[Extracted entries Boundary: Start]

(** The scenario of the specification: the key [/stratus/] and the payload
    [{'num':1}] give the 18 bytes [/stratus/{'num':1}]. *)
Lemma brokerlog_serialize_zmq_concat_witness :
  brokerlog_serialize_zmq (ngx_string Samples.stratus)
                          (ngx_string Samples.num1)
                          (Samples.fresh_mem [] [])
  = Val NGX_OK
        {| libc := []; pool := [];
           output := {| len := 18; data := Some Samples.stratus_num1 |} |}
  /\ ~ In x00 Samples.stratus_num1.
Proof.
  exact (brokerlog_serialize_zmq_concat
           Samples.stratus Samples.num1 (Samples.fresh_mem [] [])
           eq_refl eq_refl eq_refl eq_refl eq_refl).
Defined.

(** C1 as stated does not hold for every byte sequence, nor does the call
    always succeed.  With the key [/a/] and the three payload bytes
    [x], NUL, [y] the call returns [NGX_OK] with six bytes that are not the
    concatenation: the copy of the payload stops at its NUL byte and the
    frame is padded with NULs.  And when the copy of the key is refused
    memory the call returns [NGX_ERROR]. *)
Lemma brokerlog_serialize_zmq_concat_counterexample :
  (brokerlog_serialize_zmq (ngx_string [x2f; x61; x2f])
                           (ngx_string [x78; x00; x79])
                           (Samples.fresh_mem [] [])
   = Val NGX_OK
         {| libc := []; pool := [];
            output := {| len := 6;
                         data := Some [x2f; x61; x2f; x78; x00; x00] |} |}
   /\ [x2f; x61; x2f; x78; x00; x00] <> [x2f; x61; x2f] ++ [x78; x00; x79])
  /\ brokerlog_serialize_zmq (ngx_string Samples.stratus)
                             (ngx_string Samples.num1)
                             (Samples.fresh_mem [false] [])
     = Val NGX_ERROR (Samples.fresh_mem [] []).
Proof.
  split; [split|]; [reflexivity | discriminate | reflexivity].
Qed.

(** The two refusals the function handles: without memory for the copy of
    the key, or for the scratch message, it returns [NGX_ERROR] and the
    caller's output is as it was. *)
Lemma brokerlog_serialize_zmq_refused_early
      (key payload : list byte) (m : mem) :
  nul_free key = true ->
  grants (libc m) 1 = false \/ grants (pool m) 1 = false ->
  exists m',
    brokerlog_serialize_zmq (ngx_string key) (ngx_string payload) m
    = Val NGX_ERROR m'
    /\ output m' = output m.
Proof.
  intros Hk Hno. destruct m as [h pl o]. cbn [libc pool output] in *.
  pose proof (strnlen_nul_free key [] Hk) as Ek. rewrite app_nil_r in Ek.
  unfold brokerlog_serialize_zmq. cbn [len data ngx_string].
  rewrite !Nat2Z.id.
  unfold bind at 1. unfold strndup, bind. rewrite Ek.
  cbn [lift ret libc pool output].
  destruct h as [|[|] h]; cbn [next_alloc].
  1,2: rewrite firstn_all, store_terminator; cbn [lift ret];
       unfold ngx_pcalloc at 1; cbn [libc pool output];
       destruct pl as [|[|] pl]; cbn [next_alloc];
       try (destruct Hno as [Hno|Hno]; discriminate Hno);
       eexists; split; reflexivity.
  eexists; split; reflexivity.
Qed.

(** C7, where the code departs from it.  For a key and a payload without
    NUL, when the pool grants the scratch message and refuses the output
    buffer, the call does not return [NGX_ERROR]: it has set the output
    length to [len(key) + len(payload)] and the output data to NULL, and
    copies that many bytes through the NULL pointer before it looks at
    it. *)
Theorem brokerlog_serialize_zmq_output_refused
        (key payload : list byte) (m : mem) (rest : list bool) :
  nul_free key = true ->
  nul_free payload = true ->
  Z.of_nat (length key) + Z.of_nat (length payload) + 1 < 2 ^ 64 ->
  grants (libc m) 1 = true ->
  pool m = true :: false :: rest ->
  brokerlog_serialize_zmq (ngx_string key) (ngx_string payload) m
  = Undef {| libc := skipn 1 (libc m);
             pool := rest;
             output :=
               {| len := Z.of_nat (length key) + Z.of_nat (length payload);
                  data := None |} |}.
Proof.
  intros Hk Hp Hlen Hl Hpool.
  destruct m as [h pl o]. cbn [libc pool] in *. subst pl.
  destruct (next_alloc_grants h 0 Hl) as [Eh _].
  assert (Ep1 : next_alloc (true :: false :: rest) = (true, false :: rest))
    by reflexivity.
  pose proof (strnlen_nul_free key [] Hk) as Ek. rewrite app_nil_r in Ek.
  build_scratch_message Hk Hp Hlen Ek Eh Ep1.
  reflexivity.
Qed.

[Extracted entries Boundary: End]

* **About this task**
Out of the data above, give again only the lines starting at the one holding "eq_refl eq_refl eq_refl" and ending at the one holding "memory the call returns [NGX_ERROR]. *)", unchanged.

* **Expected answer**
           eq_refl eq_refl eq_refl eq_refl eq_refl).
Defined.

(** C1 as stated does not hold for every byte sequence, nor does the call
    always succeed.  With the key [/a/] and the three payload bytes
    [x], NUL, [y] the call returns [NGX_OK] with six bytes that are not the
    concatenation: the copy of the payload stops at its NUL byte and the
    frame is padded with NULs.  And when the copy of the key is refused
    memory the call returns [NGX_ERROR]. *)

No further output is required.